A sobering report from Royal LePage reveals the staggering amount of income Vancouver and BC residents are spending on rent.
The report also reveals some trends and insights into the percentage of renters who want to purchase property rather than sign or renew their lease.
Among renters in BC, 23% spend up to 30% of their net income on their monthly rent, and 42% of renters spend between 31% and 50% of their income on rent. (According to BC Housing, affordable is when 30% or less of your household’s gross income goes toward paying for housing costs).
“25% of renters spend more than 50% of their net income on rent, well above the national average of 16%,” the report states.
While it isn’t breaking news, Vancouver is Canada’s most expensive rental market. Due to steady demand and incredibly limited supply, the cost of renting has remained consistently high in recent years.

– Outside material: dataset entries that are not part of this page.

(** [godwit-api/src/admin/password.rs:92-132] [do_password_change] *)
Definition do_password_change (now : Z) (user_id : Uuid) (new_password : string) : ACC unit :=
  let policy := password_policy cfg in
  history ← ac_core (history_get_last_n user_id (max_reuse policy));
  lift (map_err (fun e => BadRequest (debug_policy_error e)) (validate_password common policy new_password history));;
  k ← draw;
  let hash := hash_password k new_password in
  let expires_at := if 0 <? days_to_expire policy then Some (now + days (as_i64 (days_to_expire policy))) else None in
  ac_core (user_update_password user_id hash expires_at);;
  ac_core (history_push user_id hash);;
  ac_core (history_purge_older_than user_id (max_reuse policy));;
  ac_core (refresh_delete_all_for_user user_id);;
  mret tt.

Definition changed : value := obj [("changed", VBool true)].

(** [godwit-api/src/admin/password.rs:162-178] [change_password] *)
Definition change_password (now : Z) (c : Claims) (current_password new_password : string) : ACC value :=
  user ← ac_core (user_get_by_id (c_user_id c));
  current_hash ← lift (ok_or (BadRequest "account has no password set") (user_password_hash user));
  fail_if (negb (verify_password current_password current_hash)) Unauthorized;;
  do_password_change now (c_user_id c) new_password;;
  mret changed.

(** [now] is the reading of the expiry check, [now'] that of the change.
    [godwit-api/src/admin/password.rs:180-196] [change_required] *)
Definition change_required (now now' : Z) (c : Claims) (new_password : string) : ACC value :=
  user ← ac_core (user_get_by_id (c_user_id c));
  let expired := opt_before (user_password_expires_at user) now in
  fail_if (negb (user_must_change_password user) && negb expired) Forbidden;;
  do_password_change now' (c_user_id c) new_password;;
  mret changed.

(** [godwit-api/src/admin/password.rs:198-217] [admin_reset_password] *)
Definition admin_reset_password (now : Z) (c : Claims) (target_id : Uuid) (new_password : string) : ACC value :=
  caller_role ← lift (require_role c [SuperAdmin; OrgAdmin]);
  fail_if (is_id (c_user_id c) target_id) (BadRequest "cannot reset your own password");;
  target ← ac_core (user_get_by_id target_id);
  lift (check_same_org caller_role c (user_organization_id target));;
  lift (check_not_acting_on_super_admin caller_role (user_role target));;
  do_password_change now (user_id target) new_password;;
  ac_core (user_set_must_change (user_id target) true);;
  mret (obj [("reset", VBool true)]).

(** What the route does to the accounts; [Mail.v] adds the mail, whose failure is ignored.
    [godwit-api/src/admin/password.rs:219-239] [forgot_password] *)
Definition forgot_password (now : Z) (email : string) : ACC value :=
  catch (ac (user_get_by_email email)) (fun r =>
    match r with
    | Ok user =>
      pair ← generate_refresh_token;
      catch (ac (reset_create (user_id user) pair.2 (now + 1800 * second))) (fun _ => mret (obj [("ok", VBool true)]))
    | Err _ => mret (obj [("ok", VBool true)])
    end).

(** [godwit-api/src/admin/password.rs:241-264] [reset_password] *)
Definition reset_password (now now' : Z) (token new_password : string) : ACC value :=
  stored ← or_else (BadRequest "invalid or expired reset token") (reset_get_by_hash (hash_refresh_token token));
  fail_if (match prt_used_at stored with Some _ => true | None => false end) (BadRequest "reset token already used");;
  fail_if (prt_expires_at stored <? now) (BadRequest "reset token expired");;
  do_password_change now' (prt_user_id stored) new_password;;
  ac_core (reset_mark_used (prt_id stored));;
  mret (obj [("ok", VBool true)]).
End Change.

Royal LePage says that there is a bit of improvement on that front.
“With a boost in rental supply in Vancouver, competition in this segment is improving, although affordability remains a challenge for tenants facing some of the highest rental prices in the country,” said Nina Knudsen, a property manager with Royal LePage Sussex in North Vancouver.
Despite the prices, Vancouver is still a highly sought-after and attractive city, and Royal LePage calls the demand to live here consistent.
Looking to the future, 27% of renters say they plan on purchasing a property in the next two years, while 52% will not.
BC has introduced new legislation to help the rental market, like the recent Airbnb regulations that took effect on May 1. Knudsen believes provincial rental legislation “has caused some would-be landlords to step out of the market, a potential challenge for the creation of rental supply.”
Royal LePage’s report findings come from a Leger Opinion survey of over 1,500 Canadians aged 18 and over who rent their primary residence.